PDF(Pubmed)
Abstract:
Cardiolipin (CL) is a mitochondria-specific phospholipid that forms heterotypic interactions with membrane-shaping proteins and regulates the dynamic remodeling and function of mitochondria. However, the precise mechanisms through which CL influences mitochondrial morphology are not well understood. In this study, employing molecular dynamics (MD) simulations, we observed CL localize near the membrane-binding sites of the mitochondrial fusion protein Optic Atrophy 1 (OPA1). To validate these findings experimentally, we developed a bromine-labeled CL probe to enhance cryoEM contrast and characterize the structure of OPA1 assemblies bound to the CL-brominated lipid bilayers.
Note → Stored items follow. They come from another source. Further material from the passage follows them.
Lemma prepare_for_restart_loop (restored : gset (string * string * Z)) keys l :
  ledger_ok l -> NoDup keys -> (forall k, k ∈ keys -> k ∈ (groups l).*1) ->
  wp (map_in keys (fun gid => on_group gid (restart_group restored))) (fun l' r =>
    ledger_ok l' /\ (groups l').*1 = (groups l).*1 /\ retirements l' = retirements l /\
    forgets l' = forgets l /\
    (forall k, k ∉ keys -> kv_get k (groups l') = kv_get k (groups l)) /\
    exists us, r = Ok us /\ Forall2 (fun k u => exists g g', kv_get k (groups l) = Some g /\
      kv_get k (groups l') = Some g' /\ restarted restored g g' u) keys us) l.
Proof.
  revert l. induction keys as [|k keys IH]; intros l Hl Hn Hin; cbn [map_in].
  { apply wp_ret. split; [done|]. do 4 (split; [done|]). exists []. split; [done|constructor]. }
  apply NoDup_cons in Hn as [Hnk Hn].
  destruct (kv_get k (groups l)) as [g|] eqn:Hk.
  2:{ apply kv_get_None in Hk. destruct Hk. apply Hin, list_elem_of_here. }
  apply wp_bind. eapply wp_mono; [by apply restart_on_group|].
  intros l1 r (used & [g' lx] & -> & Hl1 & Hrun & Hgs & Hr & Hf). cbn [fst] in Hgs.
  pose proof (kv_set_keys k g' g (groups l) Hk) as Hkeys. rewrite <- Hgs in Hkeys.
  apply wp_bind. eapply wp_mono; [apply IH; [done|done|]|].
  { intros k' Hk'. rewrite Hkeys. apply Hin. by apply list_elem_of_further. }
  intros l2 r (Hl2 & Hk2 & Hr2 & Hf2 & Hout & us & -> & Hus). apply wp_ret.
  assert (forall k', k' <> k -> kv_get k' (groups l1) = kv_get k' (groups l)) as Hne.
  { intros k' Hk'. rewrite Hgs, kv_get_set, decide_False by done. done. }
  split; [done|]. split; [congruence|]. split; [congruence|]. split; [congruence|]. split.
  - intros k' [Hk' Hnin]%not_elem_of_cons. rewrite Hout, Hne by done. done.
  - exists (used :: us). split; [done|]. constructor.
    + exists g, g'. split; [done|]. split; [|by exists l, lx].
      by rewrite (Hout k Hnk), Hgs, kv_get_set, decide_True.
    + rewrite Forall2_lookup in Hus |- *. intros i. specialize (Hus i).
      destruct (keys !! i) as [k'|] eqn:Ek, (us !! i) as [u|]; inversion Hus as [? ? H|]; subst;
        constructor.
      destruct H as (g1 & g2 & H1 & H2 & H3). exists g1, g2. split; [|done].
      rewrite Hne in H1; [done|]. intros ->. apply Hnk. by eapply list_elem_of_lookup_2.
Qed.

Lemma prepare_for_restart_spec live continued l :
  ledger_ok l ->
  wp (prepare_for_restart live continued) (fun l' r => l' = l /\ (exists e, r = Raise e) \/
    ledger_ok l' /\ (groups l').*1 = (groups l).*1 /\ retirements l' = retirements l /\
    forgets l' = forgets l /\
    exists us, (r = Ok tt <-> default ∅ continued ⊆ union_list us) /\
      Forall2 (fun k u => exists g g', kv_get k (groups l) = Some g /\
        kv_get k (groups l') = Some g' /\ restarted (default ∅ continued) g g' u) (groups l).*1 us) l.
Proof.
  intros Hl. unfold prepare_for_restart. apply wp_bind. destruct live; [|left; by eauto].
  apply wp_ret, wp_bind, wp_get, wp_bind, wp_lift.
  destruct (assert_checkpoint_safe l) as [[]|e]; [|left; by eauto]. apply wp_bind. eapply wp_mono.
  { apply prepare_for_restart_loop; [done|apply Hl|done]. }
  intros l' r (H1 & H2 & H3 & H4 & _ & us & -> & Hus).
  assert (forall r, (r = Ok tt <-> default ∅ continued ⊆ union_list us) ->
    l' = l /\ (exists e, r = Raise e) \/
    ledger_ok l' /\ (groups l').*1 = (groups l).*1 /\ retirements l' = retirements l /\
    forgets l' = forgets l /\
    exists us, (r = Ok tt <-> default ∅ continued ⊆ union_list us) /\
      Forall2 (fun k u => exists g g', kv_get k (groups l) = Some g /\
        kv_get k (groups l') = Some g' /\ restarted (default ∅ continued) g g' u) (groups l).*1 us)
    as Hend.
  { intros r Hr. right. split; [done|]. split; [done|]. split; [done|]. split; [done|]. exists us.
    by split. }
  apply wp_guard. split; intros Hb; apply Hend.
  - apply negb_true_iff, bool_decide_eq_false in Hb. split; [done|]. intros Hs. destruct Hb. set_solver.
  - apply negb_false_iff, bool_decide_eq_true in Hb. split; [|done]. intros _. set_solver.
Qed.

End ops.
Our images provide direct evidence of interactions between CL and two conserved motifs within the paddle domain (PD) of OPA1, which control membrane-shaping mechanisms. We further observed a decrease in membrane remodeling activity for OPA1 in lipid compositions with increasing concentrations of monolyso-cardiolipin (MLCL). Suggesting that the partial replacement of CL by MLCL accumulation, as observed in Barth syndrome-associated mutations of the tafazzin phospholipid transacylase, compromises the stability of protein-membrane interactions. Our analyses provide insights into how biological membranes regulate the mechanisms governing mitochondrial homeostasis.
摘要:
心磷脂(CL)是一种线粒体特异性磷脂,与膜形成蛋白形成异型相互作用,并调节线粒体的动态重塑和功能。然而,CL影响线粒体形态的确切机制尚不清楚。在这项研究中,采用分子动力学(MD)模拟,我们观察到CL位于线粒体融合蛋白视神经萎缩1(OPA1)的膜结合位点附近。为了通过实验验证这些发现,我们开发了溴标记的CL探针以增强冷冻EM对比度并表征与CL溴化脂质双层结合的OPA1组装体的结构。我们的图像提供了CL与OPA1的桨域(PD)内两个保守基序之间相互作用的直接证据,这些基序控制膜成形机制。我们进一步观察到,随着单氢心磷脂(MLCL)浓度的增加,脂质组合物中OPA1的膜重塑活性降低。建议用MLCL积累部分替代CL,如在他法津磷脂转酰酶的Barth综合征相关突变中观察到的,损害了蛋白质-膜相互作用的稳定性。我们的分析提供了有关生物膜如何调节线粒体稳态的机制的见解。
■这项研究揭示了CL如何调节OPA1的活性以及MLCL如何影响其控制线粒体功能的能力。
■这项研究揭示了CL如何调节OPA1的活性以及MLCL如何影响其控制线粒体功能的能力。